TO DO: Counting the line with "From S2P Require Import Prelude." as the last one, copy out the lines of the data exactly from the first onward.
** INFORMATION GIVEN follows **
(* ===== verification/EventType.v ===== *)
(** include/enums/EventType.h: the operation tags of the log.

    [EventType] is an enumeration over [uint8_t], so any byte is a value of
    it; the four enumerators are the values the log accepts. *)

From S2P Require Import Prelude.

Abbreviation EventType := Z.

Definition CREATE : EventType := 0.
Definition RENAME : EventType := 1.
Definition DELETE : EventType := 2.
Definition CLEAR : EventType := 3.

Definition TryGetEventTypeByName (name : bytes) : option EventType :=
  if decide (name = str "CREATE") then Some CREATE
  else if decide (name = str "RENAME") then Some RENAME
  else if decide (name = str "DELETE") then Some DELETE
  else if decide (name = str "CLEAR") then Some CLEAR
  else None.

Definition TryGetNameByEventType (type : EventType) : option bytes :=
  if type =? CREATE then Some (str "CREATE")
  else if type =? RENAME then Some (str "RENAME")
  else if type =? DELETE then Some (str "DELETE")
  else if type =? CLEAR then Some (str "CLEAR")
  else None.

(** The condition of [RadishEvent::ValidateType]. *)
Definition known_type (t : EventType) : bool :=
  (t =? CREATE) || (t =? RENAME) || (t =? DELETE) || (t =? CLEAR).

Lemma known_type_cases t :
  known_type t = true -> t = CREATE \/ t = RENAME \/ t = DELETE \/ t = CLEAR.
Proof.
  unfold known_type. rewrite !orb_true_iff, !Z.eqb_eq. tauto.
Qed.
(* ===== verification/RadishEvent.v ===== *)
(** include/RadishEvent.h: the unit of persistence and its binary form. *)

From S2P Require Import Prelude Streams BinaryFile EventType.

Record RadishEvent (V : Type) := MkEvent {
  m_type : EventType;
  m_timestamp : Timestamp;
  m_key : option bytes;
  m_renameKey : option bytes;
  m_payload : option V;
}.
Arguments MkEvent {V}.
Arguments m_type {V}.
Arguments m_timestamp {V}.
Arguments m_key {V}.
Arguments m_renameKey {V}.
Arguments m_payload {V}.

Section event.
Context {V : Type} `{BinaryValue V}.
Implicit Types e : RadishEvent V.

(** The default constructor. *)
Definition default_event : RadishEvent V := MkEvent 0 0 None None None.

Definition GetEventType e := m_type e.
Definition GetTimestamp e := m_timestamp e.
Definition GetKey e := m_key e.
Definition GetRenameKey e := m_renameKey e.
Definition GetPayload e := m_payload e.

Definition SetKey e (key : bytes) : RadishEvent V :=
  MkEvent (m_type e) (m_timestamp e) (Some key) (m_renameKey e) (m_payload e).

Definition ValidateType e : result unit :=
  throw_if
    (negb (m_type e =? CREATE) && negb (m_type e =? RENAME)
     && negb (m_type e =? DELETE) && negb (m_type e =? CLEAR))
    (runtime_error (str "Invalid event type in persistence log")).

Definition Serialize e (file : ostream) : result ostream :=
  let! _ := ValidateType e in
  let! file := write_arithmetic 1 file (m_type e) in
  let! file := write_arithmetic 8 file (m_timestamp e) in
  if m_type e =? CLEAR then Ok file
  else
    let! file := WriteOptional file (m_key e) in
    let! file :=
      if m_type e =? RENAME then WriteOptional file (m_renameKey e) else Ok file in
    if (m_type e =? DELETE) || (m_type e =? RENAME) then Ok file
    else WriteOptional file (m_payload e).

Definition Deserialize (file : istream) : result (RadishEvent V * istream) :=
  let! (type, file) := read_arithmetic 1 false file in
  let! _ := ValidateType (MkEvent type 0 None None None) in
  let! (timestamp, file) := read_arithmetic 8 true file in
  if type =? CLEAR then Ok (MkEvent type timestamp None None None, file)
  else
    let! (key, file) := ReadOptional file in
    let! (renameKey, file) :=
      if type =? RENAME then ReadOptional file else Ok (None, file) in
    if (type =? DELETE) || (type =? RENAME)
    then Ok (MkEvent type timestamp key renameKey None, file)
    else
      let! (payload, file) := ReadOptional file in
      Ok (MkEvent type timestamp key renameKey payload, file).
(* ===== verification/Clock.v ===== *)
(** include/helpers/SystemClock.h: the clock of the store.

    [std::chrono::system_clock] is the standard library's: a reading is a number
    of its ticks since the epoch, and how many ticks a millisecond has is a
    parameter. [std::chrono::duration_cast] to a coarser unit divides and cuts
    towards zero. The rest of the development takes the readings of the clock as
    arguments; here is what they are. *)

From S2P Require Import Prelude RadishStore.

(** The interface, as a class of the things that can be read as a clock. *)
Class IClock (clock : Type) := Now : clock -> Timestamp.

(** What [system_clock::now] returned. *)
Record SystemClock := MkSystemClock { time_since_epoch : Z }.

Section clock.
Context (ticks_per_millisecond : Z) (Hticks : 0 < ticks_per_millisecond).

Definition duration_cast_milliseconds (ticks : Z) : Z := Z.quot ticks ticks_per_millisecond.

Definition SystemClock_Now : IClock SystemClock := fun clock =>
  duration_cast_milliseconds (time_since_epoch clock).
#[local] Existing Instance SystemClock_Now.

(** ** Lemmas *)

Lemma now_mono (a b : SystemClock) : time_since_epoch a <= time_since_epoch b -> Now a <= Now b.
Proof. intros Hle. by apply Z.quot_le_mono. Qed.

(** A reading is the time cut to the millisecond. *)
Lemma now_bounds (a : SystemClock) :
  0 <= time_since_epoch a ->
  Now a * ticks_per_millisecond <= time_since_epoch a < (Now a + 1) * ticks_per_millisecond.
Proof.
  intros Ha. unfold Now, SystemClock_Now, duration_cast_milliseconds.
  rewrite Z.quot_div_nonneg by lia.
  pose proof (Z.mul_div_le (time_since_epoch a) ticks_per_millisecond Hticks).
  pose proof (Z.mul_succ_div_gt (time_since_epoch a) ticks_per_millisecond Hticks). lia.
Qed.

(** A whole number of milliseconds is added exactly. *)
Lemma now_after (a b : SystemClock) (ms : Z) :
  0 <= time_since_epoch a -> 0 <= ms ->
  (time_since_epoch a + ms * ticks_per_millisecond <= time_since_epoch b -> Now a + ms <= Now b)
  /\ (0 <= time_since_epoch b <= time_since_epoch a + ms * ticks_per_millisecond -> Now b <= Now a + ms).
Proof.
  intros Ha Hms. assert (E : Now a + ms = Now (MkSystemClock (time_since_epoch a + ms * ticks_per_millisecond))).
  { unfold Now, SystemClock_Now, duration_cast_milliseconds. simpl.
    rewrite !Z.quot_div_nonneg by nia. by rewrite Z.div_add by lia. }
  rewrite E. split; intros Hle; apply now_mono; simpl; lia.
Qed.

End clock.

(** ** Properties *)

Section properties.
Context {V : Type}.

(** C37: measured on the clock of the system, a value created in a store with a
    time to live of [ttl] milliseconds is found until [ttl - 1] milliseconds have
    passed and not once [ttl] have: an expiry is never late and at most a
    millisecond early, provided the sum fits a [long long]. *)
Theorem value_lives_for_real_time (tpm : Z) (s : RadishStore V) (created read : SystemClock) k v :
  0 < tpm -> 0 < m_ttl s -> 0 <= time_since_epoch created <= time_since_epoch read ->
  let now := SystemClock_Now tpm created in
  in_ll (now + m_ttl s) ->
  let s' := (Create now s k v (Some (NewExpiryTimestamp now s))).2 in
  let elapsed := time_since_epoch read - time_since_epoch created in
  (elapsed <= (m_ttl s - 1) * tpm -> Get (SystemClock_Now tpm read) s' k = Some v)
  /\ (m_ttl s * tpm <= elapsed -> Get (SystemClock_Now tpm read) s' k = None).
Proof.
  intros Hp Httl Hle now Hin s' elapsed.
  assert (HT : HasTimeToLive s = true) by (unfold HasTimeToLive; by rewrite (proj2 (Z.eqb_neq _ _)) by lia).
  assert (Hg : Get (SystemClock_Now tpm read) s' k
    = if SystemClock_Now tpm read <? now + m_ttl s then Some v else None).
  { unfold s'. rewrite get_abs, create_abs, HT. unfold NewExpiryTimestamp. rewrite HT.
    rewrite add_ll_exact by done. unfold Spec.lookup_alive, Spec.insert_entry.
    by rewrite lookup_insert_eq. }
  rewrite Hg. unfold elapsed. split; intros He.
  - pose proof (proj2 (now_after tpm Hp created read (m_ttl s - 1) ltac:(lia) ltac:(lia)) ltac:(lia)) as Hn.
    unfold Now in Hn. fold now in Hn. by rewrite (proj2 (Z.ltb_lt _ _)) by lia.
  - pose proof (proj1 (now_after tpm Hp created read (m_ttl s) ltac:(lia) ltac:(lia)) ltac:(lia)) as Hn.
    unfold Now in Hn. fold now in Hn. by rewrite (proj2 (Z.ltb_ge _ _)) by lia.
Qed.

End properties.

(** ** Witnesses *)

Lemma value_lives_for_real_time_witness :
  let read t := SystemClock_Now 1000000 (MkSystemClock t) in
  let s := (Create (read 1999999) (NewStore (V := bytes) 5) (str "k") (str "v")
    (Some (NewExpiryTimestamp (read 1999999) (NewStore (V := bytes) 5)))).2 in
  Get (read 5999999) s (str "k") = Some (str "v") /\ Get (read 6999999) s (str "k") = None.
Proof.
  split.
  - apply (value_lives_for_real_time 1000000 (NewStore (V := bytes) 5) (MkSystemClock 1999999)
      (MkSystemClock 5999999) (str "k") (str "v"));
      [reflexivity|reflexivity|split; discriminate|split; discriminate|discriminate].
  - apply (value_lives_for_real_time 1000000 (NewStore (V := bytes) 5) (MkSystemClock 1999999)
      (MkSystemClock 6999999) (str "k") (str "v"));
      [reflexivity|reflexivity|split; discriminate|split; discriminate|discriminate].
Defined.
** End of INFORMATION GIVEN **
RESPONSE AREA:
(* ===== verification/EventType.v ===== *)
(** include/enums/EventType.h: the operation tags of the log.

    [EventType] is an enumeration over [uint8_t], so any byte is a value of
    it; the four enumerators are the values the log accepts. *)

From S2P Require Import Prelude.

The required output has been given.